March 4
If you had have told me nine months ago that we would visit a country such as Tanzania after living in Malawi and consider it nothing short of cosmopolitan, I would have laughed in your face. Yet such is the stark poverty and lack of western resources or communication means, that this is exactly the feeling one gets coming from Malawi. Nice roads, food cooked with spices, a choice of semi-decent restaurants, locals with enough money to actually eat at a sit down affair for lunch, the majority of village houses with tin roofs, a cinema, taxis, buildings more than a couple of stories high, people out after dark, an airport that actually looks (and works) like an airport, a choice of palatable beers, road signs, drivers with a vague idea (and only vague) of how to drive. The list is unending. Tanzania is in so many indescribable ways an absolute quantum leap ahead of Malawi – yet Tanzania still sits down at 159 0f 177 countries on the WHO Human Development Index, only 5 positions above Malawi.Since living in a country with the overwhelming poverty of Malawi, we have somewhat changed our views of the throngs of beggars who constantly harangue you as an mzungu, and it is not until you visit a country that would normally look so poor to unaccustomed Western eyes that you quite realise where you live.
And just in case we were a little homesick when in Tanzania, missing the disheveled, chaotic life of good old Malawi, the national airline kept up some gentle reminders for us. Air Malawi, or Air Where-Are-We as it has become colloquially known as after its string of countless monumental stuff ups, certainly kept us guessing. We did manage to get to Dar es Salaam on our original direct flight, but not before four different time delays (and subsequently a rather worrying number of Greens at the airport lounge dampening our increasing incredulousness) totaling almost nine hours.

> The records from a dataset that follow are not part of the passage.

(** * devconnector: the post routes (api/posts) over an in-memory document store

    The route handlers of [routes/api/posts.js] are embedded as functions
    from the store to a response and a new store.  A handler body is a
    computation in a state-and-exception monad: [await Model.findById]
    reads the store, [save] and [remove] write it, dereferencing [null]
    throws a [TypeError], casting a malformed id throws a [CastError],
    and the handler's [try { ... } catch (error) { ... }] turns a thrown
    exception into a response. *)

From Stdlib Require Import ZArith.
From stdpp Require Import gmap strings list fin_maps.

Open Scope Z_scope.

(** ** JavaScript array operations used by the handlers *)

Module JsArray.
Section ops.
Context {A : Type}.

(** [arr.unshift(x)]: the array after the call. *)
Definition unshift (x : A) (arr : list A) : list A := x :: arr.

(** [arr.find(f)]: the first element satisfying [f], or undefined. *)
Definition find (f : A → bool) (arr : list A) : option A := List.find f arr.

(** [arr.filter(f)]. *)
Definition filter (f : A → bool) (arr : list A) : list A := List.filter f arr.

(** [arr.splice(start, deleteCount)]: the array after the call.  A negative
    [start] counts from the end; both arguments are clamped to the array. *)
Definition splice (start deleteCount : Z) (arr : list A) : list A :=
  let len := Z.of_nat (length arr) in
  let actualStart :=
    if start <? 0 then Z.max (len + start) 0 else Z.min start len in
  let actualDeleteCount := Z.min (Z.max deleteCount 0) (len - actualStart) in
  take (Z.to_nat actualStart) arr
    ++ drop (Z.to_nat (actualStart + actualDeleteCount)) arr.
End ops.
Definition set_nav_start v (s : Setpoint) : Setpoint :=
  {| nav_start := v; setpoint_position := setpoint_position s;
     setpoint_position_transformed := setpoint_position_transformed s;
     setpoint_velocity := setpoint_velocity s;
     setpoint_velocity_transformed := setpoint_velocity_transformed s;
     setpoint_yaw_rate := setpoint_yaw_rate s; nav_speed := nav_speed s;
     busy := busy s; wait_armed := wait_armed s;
     setpoint_type := setpoint_type s;
     setpoint_yaw_type := setpoint_yaw_type s |}.
Definition set_setpoint_position v (s : Setpoint) : Setpoint :=
  {| nav_start := nav_start s; setpoint_position := v;
     setpoint_position_transformed := setpoint_position_transformed s;
     setpoint_velocity := setpoint_velocity s;
     setpoint_velocity_transformed := setpoint_velocity_transformed s;
     setpoint_yaw_rate := setpoint_yaw_rate s; nav_speed := nav_speed s;
     busy := busy s; wait_armed := wait_armed s;
     setpoint_type := setpoint_type s;
     setpoint_yaw_type := setpoint_yaw_type s |}.
Definition set_setpoint_position_transformed v (s : Setpoint) : Setpoint :=
  {| nav_start := nav_start s; setpoint_position := setpoint_position s;
     setpoint_position_transformed := v;
     setpoint_velocity := setpoint_velocity s;
     setpoint_velocity_transformed := setpoint_velocity_transformed s;
     setpoint_yaw_rate := setpoint_yaw_rate s; nav_speed := nav_speed s;
     busy := busy s; wait_armed := wait_armed s;
     setpoint_type := setpoint_type s;
     setpoint_yaw_type := setpoint_yaw_type s |}.
Definition set_setpoint_velocity v (s : Setpoint) : Setpoint :=
  {| nav_start := nav_start s; setpoint_position := setpoint_position s;
     setpoint_position_transformed := setpoint_position_transformed s;
     setpoint_velocity := v;
     setpoint_velocity_transformed := setpoint_velocity_transformed s;
     setpoint_yaw_rate := setpoint_yaw_rate s; nav_speed := nav_speed s;
     busy := busy s; wait_armed := wait_armed s;
     setpoint_type := setpoint_type s;
     setpoint_yaw_type := setpoint_yaw_type s |}.
Definition set_setpoint_velocity_transformed v (s : Setpoint) : Setpoint :=
  {| nav_start := nav_start s; setpoint_position := setpoint_position s;
     setpoint_position_transformed := setpoint_position_transformed s;
     setpoint_velocity := setpoint_velocity s;
     setpoint_velocity_transformed := v;
     setpoint_yaw_rate := setpoint_yaw_rate s; nav_speed := nav_speed s;
     busy := busy s; wait_armed := wait_armed s;
     setpoint_type := setpoint_type s;
     setpoint_yaw_type := setpoint_yaw_type s |}.
Definition set_setpoint_yaw_rate v (s : Setpoint) : Setpoint :=
  {| nav_start := nav_start s; setpoint_position := setpoint_position s;
     setpoint_position_transformed := setpoint_position_transformed s;
     setpoint_velocity := setpoint_velocity s;
     setpoint_velocity_transformed := setpoint_velocity_transformed s;
     setpoint_yaw_rate := v; nav_speed := nav_speed s;
     busy := busy s; wait_armed := wait_armed s;
     setpoint_type := setpoint_type s;
     setpoint_yaw_type := setpoint_yaw_type s |}.
Definition set_nav_speed v (s : Setpoint) : Setpoint :=
  {| nav_start := nav_start s; setpoint_position := setpoint_position s;
     setpoint_position_transformed := setpoint_position_transformed s;
     setpoint_velocity := setpoint_velocity s;
     setpoint_velocity_transformed := setpoint_velocity_transformed s;
     setpoint_yaw_rate := setpoint_yaw_rate s; nav_speed := v;
     busy := busy s; wait_armed := wait_armed s;
     setpoint_type := setpoint_type s;
     setpoint_yaw_type := setpoint_yaw_type s |}.
Definition set_busy v (s : Setpoint) : Setpoint :=
  {| nav_start := nav_start s; setpoint_position := setpoint_position s;
     setpoint_position_transformed := setpoint_position_transformed s;
     setpoint_velocity := setpoint_velocity s;
     setpoint_velocity_transformed := setpoint_velocity_transformed s;
     setpoint_yaw_rate := setpoint_yaw_rate s; nav_speed := nav_speed s;
     busy := v; wait_armed := wait_armed s;
     setpoint_type := setpoint_type s;
     setpoint_yaw_type := setpoint_yaw_type s |}.
Definition set_wait_armed v (s : Setpoint) : Setpoint :=
  {| nav_start := nav_start s; setpoint_position := setpoint_position s;
     setpoint_position_transformed := setpoint_position_transformed s;
     setpoint_velocity := setpoint_velocity s;
     setpoint_velocity_transformed := setpoint_velocity_transformed s;
     setpoint_yaw_rate := setpoint_yaw_rate s; nav_speed := nav_speed s;
     busy := busy s; wait_armed := v;
     setpoint_type := setpoint_type s;
     setpoint_yaw_type := setpoint_yaw_type s |}.
Definition set_setpoint_type v (s : Setpoint) : Setpoint :=
  {| nav_start := nav_start s; setpoint_position := setpoint_position s;
     setpoint_position_transformed := setpoint_position_transformed s;
     setpoint_velocity := setpoint_velocity s;
     setpoint_velocity_transformed := setpoint_velocity_transformed s;
     setpoint_yaw_rate := setpoint_yaw_rate s; nav_speed := nav_speed s;
     busy := busy s; wait_armed := wait_armed s;
     setpoint_type := v;
     setpoint_yaw_type := setpoint_yaw_type s |}.
Definition set_setpoint_yaw_type v (s : Setpoint) : Setpoint :=
  {| nav_start := nav_start s; setpoint_position := setpoint_position s;
     setpoint_position_transformed := setpoint_position_transformed s;
     setpoint_velocity := setpoint_velocity s;
     setpoint_velocity_transformed := setpoint_velocity_transformed s;
     setpoint_yaw_rate := setpoint_yaw_rate s; nav_speed := nav_speed s;
     busy := busy s; wait_armed := wait_armed s;
     setpoint_type := setpoint_type s;
     setpoint_yaw_type := v |}.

The journey home wasn’t quite so smooth. Two days before departing we were called with the news that our wonderful national carrier had cancelled almost all flights, with ours being included in the axings (apparently if you refuse to pay your landing fees and route charges after the seventieth warning they ground your planes and call you bankrupt… go figure?). After many phone calls, a few travel agent visits, a couple of ticket re-issuings and innumerable options explored, we finally found our way home. Dar-Jo’burg, Jo’burg-Lilongwe, Lilongwe-Blantyre. Sixteen hours late in the middle of the night.
The ability to laugh is a valuable asset around here.